Recommended Deployment
The image above shows two datacenters - DC A, and DC B. Either could be
on-premises, in Confluent Cloud, or part of a bridge to cloud solution. Each of the two datacenters has its own
Apache Kafka® cluster, ZooKeeper cluster, and Schema Registry.
The Schema Registry nodes in both datacenters link to the primary Kafka cluster in DC A, and
the secondary datacenter (DC B) forwards Schema Registry writes to the primary (DC A).
Note that Schema Registry nodes and hostnames must be addressable and routable
across the two sites to support this configuration.
Schema Registry instances in DC B have leader.eligibility
set to false, meaning that
none can be elected leader during steady state operation with both datacenters
online.
To protect against complete loss of DC A, Kafka cluster A (the source) is
replicated to Kafka cluster B (the target). This is achieved by running the
Replicator local to the target cluster (DC B).
In this active-passive setup, Replicator runs in one direction, copying Kafka data
and configurations from the active DC A to the passive DC B. Since the Schema Registry
instances in both data centers point to the internal _schemas
topic in DC A,
there is no need to replicate the internal schemas topic itself.

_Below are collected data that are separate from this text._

Lemma binary64_add_exact (a b : Z) :
  Z.abs a < 2 ^ 53 → Z.abs b < 2 ^ 53 → Z.abs (a + b) < 2 ^ 53 →
  binary64_add (binary64_of_Z a) (binary64_of_Z b) = binary64_of_Z (a + b).
Proof.
  intros Ha Hb Hab.
  destruct b as [|B|B].
  - rewrite Z.add_0_r. by apply (binary64_add_zero a false).
  - destruct a as [|A|A].
    + rewrite Z.add_0_l, binary64_of_Z_pos by lia. done.
    + rewrite !binary64_of_Z_pos by lia.
      by apply (add_canonical false false A B); try lia.
    + rewrite binary64_of_Z_pos, binary64_of_Z_neg by lia.
      by apply (add_canonical true false A B); try lia.
  - destruct a as [|A|A].
    + rewrite Z.add_0_l, binary64_of_Z_neg by lia. done.
    + rewrite binary64_of_Z_pos, binary64_of_Z_neg by lia.
      by apply (add_canonical false true A B); try lia.
    + rewrite !binary64_of_Z_neg by lia.
      by apply (add_canonical true true A B); try lia.
Qed.

Lemma binary64_mul_exact (c s : Z) :
  Z.abs c < 2 ^ 53 → Z.abs s < 2 ^ 53 → Z.abs (c * s) < 2 ^ 53 →
  binary64_mul (binary64_of_Z c) (binary64_of_Z s) = binary64_of_Z (c * s)
  ∨ (c * s = 0 ∧ binary64_mul (binary64_of_Z c) (binary64_of_Z s) = S754_zero true).
Proof.
  intros Hc Hs Hcs.
  destruct c as [|C|C], s as [|S|S];
    rewrite ?binary64_of_Z_pos, ?binary64_of_Z_neg by lia;
    try (by left); try (by right).
  - left. rewrite mul_canonical by lia. by rewrite binary64_of_Z_canonical by lia.
  - left. rewrite mul_canonical by lia. by rewrite binary64_of_Z_canonical by lia.
  - left. rewrite mul_canonical by lia. by rewrite binary64_of_Z_canonical by lia.
  - left. rewrite mul_canonical by lia. by rewrite binary64_of_Z_canonical by lia.
Qed.

Lemma binary64_step_exact (h c s : Z) :
  Z.abs h < 2 ^ 53 → Z.abs c < 2 ^ 53 → Z.abs s < 2 ^ 53 →
  Z.abs (c * s) < 2 ^ 53 → Z.abs (h + c * s) < 2 ^ 53 →
  binary64_add (binary64_of_Z h) (binary64_mul (binary64_of_Z c) (binary64_of_Z s))
  = binary64_of_Z (h + c * s).
Proof.
  intros Hh Hc Hs Hcs Hsum.
  destruct (binary64_mul_exact c s Hc Hs Hcs) as [->|[Hzero ->]].
  - by apply binary64_add_exact.
  - rewrite Hzero, Z.add_0_r. by apply binary64_add_zero.
Qed.

Lemma shifted_size_inj (A B : positive) :
  Pos.size_nat A = Pos.size_nat B →
  shifted A (53 - Pos.size_nat A) = shifted B (53 - Pos.size_nat B) → A = B.
Proof.
  intros Hsize Heq. rewrite Hsize in Heq.
  apply (f_equal Z.pos) in Heq. rewrite !shifted_value in Heq.
  assert (0 < 2 ^ Z.of_nat (53 - Pos.size_nat B)) by (apply Z.pow_pos_nonneg; lia).
  nia.
Qed.

Lemma canonical_inj (s s' : bool) (A B : positive) :
  canonical s A = canonical s' B → s = s' ∧ A = B.
Proof.
  unfold canonical. intros [= Hs Hm He]. split; [done|].
  apply shifted_size_inj; [lia | done].
Qed.

Lemma binary64_of_Z_inj (a b : Z) :
  Z.abs a < 2 ^ 53 → Z.abs b < 2 ^ 53 →
  binary64_of_Z a = binary64_of_Z b → a = b.
Proof.
  intros Ha Hb.
  destruct a as [|A|A], b as [|B|B];
    rewrite ?binary64_of_Z_pos, ?binary64_of_Z_neg by lia;
    try done; try (intros H; by apply canonical_inj in H as [? ?]).
  - intros H. apply canonical_inj in H as [_ ->]. done.
  - intros H. apply canonical_inj in H as [_ ->]. done.
Qed.

Lemma binary64_to_Z_canonical (s : bool) (N : positive) :
  Z.pos N < 2 ^ 53 → binary64_to_Z (canonical s N) = Some (cond_Zopp s (Z.pos N)).
Proof.
  intros HN. pose proof (size_nat_le N 53 HN) as Hsize.
  pose proof (size_nat_pos N) as Hpos.
  rewrite canonical_unfold by done.
  set (t := (53 - Pos.size_nat N)%nat).
  unfold binary64_to_Z. rewrite shifted_value.
  destruct (0 <=? - Z.of_nat t) eqn:E.
  - apply Z.leb_le in E. assert (t = 0%nat) as -> by lia.
    simpl. do 2 f_equal. lia.
  - rewrite Z.opp_involutive.
    assert (0 < 2 ^ Z.of_nat t) by (apply Z.pow_pos_nonneg; lia).
    rewrite Z.mod_mul by lia. simpl. rewrite Z.div_mul by lia. done.
Qed.

Lemma binary64_to_Z_of_Z (z : Z) :
  safe_integer z → binary64_to_Z (binary64_of_Z z) = Some z.
Proof.
  unfold safe_integer. intros Hz. destruct z as [|N|N].
  - done.
  - rewrite binary64_of_Z_pos by lia. by rewrite binary64_to_Z_canonical by lia.
  - rewrite binary64_of_Z_neg by lia. by rewrite binary64_to_Z_canonical by lia.
Qed.

(** ** The checksum in the arithmetic of the source *)

Lemma getHash_loop_binary64_from (rest : string) :
  ∀ pre specificity hc,
    getHash_loop_binary64 (pre +:+ rest) specificity
      (String.length rest) (String.length pre) hc
    = foldl (λ hc c,
               binary64_add hc
                 (binary64_mul (binary64_of_Z (Z.of_N (N_of_ascii c))) specificity))
        hc (list_ascii_of_string rest).
Proof.
  induction rest as [|c rest IH]; intros pre specificity hc; simpl; [done|].
  rewrite charCodeAt_after_prefix.
  rewrite <- (append_snoc pre c rest), <- (length_snoc pre c).
  by rewrite IH.
Qed.

Lemma weighted_sum_nonneg (codes : list ascii) :
  0 ≤ foldr (λ c sum, Z.of_N (N_of_ascii c) * 1 + sum) 0 codes.
Proof. pose proof (weighted_sum_bounded codes 1). lia. Qed.

(** As long as the magnitude of the running sum and of what is still to
    be added stays below 2^53, the doubles of the loop are the integers
    of the sum. *)
Lemma binary64_sum_exact (s : Z) (codes : list ascii) :
  safe_integer s →
  ∀ hc,
    Z.abs hc + Z.abs s * foldr (λ c sum, Z.of_N (N_of_ascii c) * 1 + sum) 0 codes
    < 2 ^ 53 →
    foldl (λ hc c,
             binary64_add hc
               (binary64_mul (binary64_of_Z (Z.of_N (N_of_ascii c)))
                  (binary64_of_Z s)))
      (binary64_of_Z hc) codes
    = binary64_of_Z
        (hc + foldr (λ c sum, Z.of_N (N_of_ascii c) * s + sum) 0 codes).
Proof.
  unfold safe_integer. intros Hs.
  induction codes as [|c codes IH]; intros hc Hbound; simpl.
  - by rewrite Z.add_0_r.
  - simpl in Hbound.
    pose proof (weighted_sum_nonneg codes) as Hrest.
    pose proof (N_ascii_bounded c) as Hc.
    pose proof (Z.abs_nonneg s) as Hs0. pose proof (Z.abs_nonneg hc) as Hhc0.
    set (code := Z.of_N (N_of_ascii c)) in *.
    assert (Hcode : 0 ≤ code < 256) by (unfold code; lia).
    assert (Hprod : Z.abs (code * s) = code * Z.abs s)
      by (rewrite Z.abs_mul, (Z.abs_eq code); lia).
    pose proof (Z.abs_triangle hc (code * s)) as Htri.
    rewrite binary64_step_exact; try nia.
    rewrite IH by nia. f_equal. lia.
Qed.

Section Exactness.

Variable JSON_stringify : value → completion (option string).

Lemma getHash_binary64_unserialised (obj : value) (specificity : option binary64) :
  (∀ json, JSON_stringify obj ≠ Normal (Some json)) →
  getHash_binary64 JSON_stringify obj specificity = binary64_of_Z 0.
Proof.
  intros H. unfold getHash_binary64.
  destruct (JSON_stringify obj) as [[json|]|e]; simpl; try done.
  by destruct (H json).
Qed.

Lemma getHash_binary64_same_text (a b : value) (specificity : option binary64) :
  JSON_stringify a = JSON_stringify b →
  getHash_binary64 JSON_stringify a specificity
  = getHash_binary64 JSON_stringify b specificity.
Proof. intros H. unfold getHash_binary64. by rewrite H. Qed.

Producers write data to just the active cluster. Depending on the overall
design, consumers can read data from the active cluster only, leaving the
passive cluster for disaster recovery, or from both clusters to optimize reads
on a geo-local cache.
In the event of a partial or complete disaster in one datacenter, applications
can failover to the secondary datacenter.
Important Settings
kafkastore.bootstrap.servers
This should point to the primary Kafka cluster (DC A in this example).
schema.registry.group.id
Use this setting to override the group.id
for the Kafka group used when Kafka is used for leader election. Without this configuration, group.id
will be “schema-registry”. If you want to run more than one Schema Registry cluster against a single Kafka cluster you, should make this setting unique for each cluster.
leader.eligibility
A Schema Registry server with leader.eligibility
set to false is guaranteed to remain a follower during any leader election. Schema Registry instances in a “secondary” datacenter should have this set to false, and Schema Registry instances local to the shared Kafka (primary) cluster should have this set to true.

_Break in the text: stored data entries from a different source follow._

(** * Dungeon Dice Tactician: the turn-resolution engine

    A shallow embedding of the combat engine of the game (Dice.js, Player.js,
    Enemy.js, Merchant.js, Item.js and GameManager.js) and the properties of
    its specification that were checked against it.

    Conventions of the embedding.
    - Every JavaScript number that the engine keeps integral (hit points,
      damage, gold, counters, round numbers) is a [Z].  The engine's values
      stay far below 2^53, where a double holds every integer exactly.
    - Wherever the source multiplies or divides by a fraction, the operation
      is carried out on IEEE-754 binary64 values ([JS.double], the
      specification floats of the standard library at precision 53), in the
      order the source writes it, and [JS.floor] brings the result back.
    - A method that mutates [this] takes the object and returns the new one
      next to its result.
    - Every call of [Math.random()] is an argument of the function that makes
      it: the double that the call returned.  An index
      [Math.floor(Math.random() * n)] that falls outside the table it is used
      on, which no draw from [0,1) produces, makes the source read a property
      of [undefined]; the functions that can do so return an [option], and
      [None] stands for that exception.
    - Pictographs at the head of the narration strings are left out. *)

From Stdlib Require Import ZArith String List Sorted SpecFloat Lia.
From stdpp Require Import gmap strings list.

Local Open Scope string_scope.
Local Open Scope list_scope.
Local Open Scope Z_scope.

(** ** JavaScript numbers *)

Module JS.

Definition double : Type := spec_float.

Definition prec : Z := 53.
Definition emax : Z := 1024.

(** The double nearest to an integer (exact below 2^53). *)
Definition of_Z (z : Z) : double := binary_normalize prec emax z 0 false.

Definition mul : double -> double -> double := SFmul prec emax.
Definition add : double -> double -> double := SFadd prec emax.
Definition sub : double -> double -> double := SFsub prec emax.
Definition div : double -> double -> double := SFdiv prec emax.
Definition ltb : double -> double -> bool := SFltb.

(** The decimal literal [n/d], e.g. [dec 15 100] for [0.15]: the correctly
    rounded quotient is the double that the literal denotes. *)
Definition dec (n d : Z) : double := div (of_Z n) (of_Z d).

(** [Math.floor] of a finite double.  On NaN and the infinities, which the
    engine's operands never produce, the result is 0. *)
Definition floor (x : double) : Z :=
  match x with
  | S754_finite s m e =>
      let v := if s then Z.neg m else Z.pos m in
      match e with
      | Z0 => v
      | Zpos _ => Z.shiftl v e
      | Zneg p => Z.shiftr v (Z.pos p)
      end
  | _ => 0
  end.

(** [Math.floor(a * c)] for an integer [a] and a fractional or literal [c] *)
Definition times (a : Z) (c : double) : Z := floor (mul (of_Z a) c).

(** [Math.floor(u * n)], the index that a draw [u] picks among [n] *)
Definition randomIndex (u : double) (n : Z) : Z := floor (mul u (of_Z n)).

(** [l[i]], which is [undefined] outside the array *)
Definition at_ {A} (l : list A) (i : Z) : option A :=
  if i <? 0 then None else l !! Z.to_nat i.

Hostnames must be reachable and resolve across datacenters to support forwarding of new schemas from DC B to DC A.
Run Book
If you have Schema Registry running in multiple datacenters, and you lose your “primary” datacenter; what do you do? First, note that the remaining Schema Registry instances running on the “secondary” can continue to serve any request that does not result in a write to Kafka. This includes GET requests on existing IDs and POST requests on schemas already in the registry. They will be unable to register new schemas.
- If possible, revive the “primary” datacenter by starting Kafka and Schema Registry as before.
- If you must designate a new datacenter (call it DC B) as “primary”, reconfigure the
kafkastore.bootstrap.servers
in DC B to point to its local Kafka cluster and update Schema Registry config files to set leader.eligibility
to true.
- Restart your Schema Registry instances with these new configs in a rolling fashion.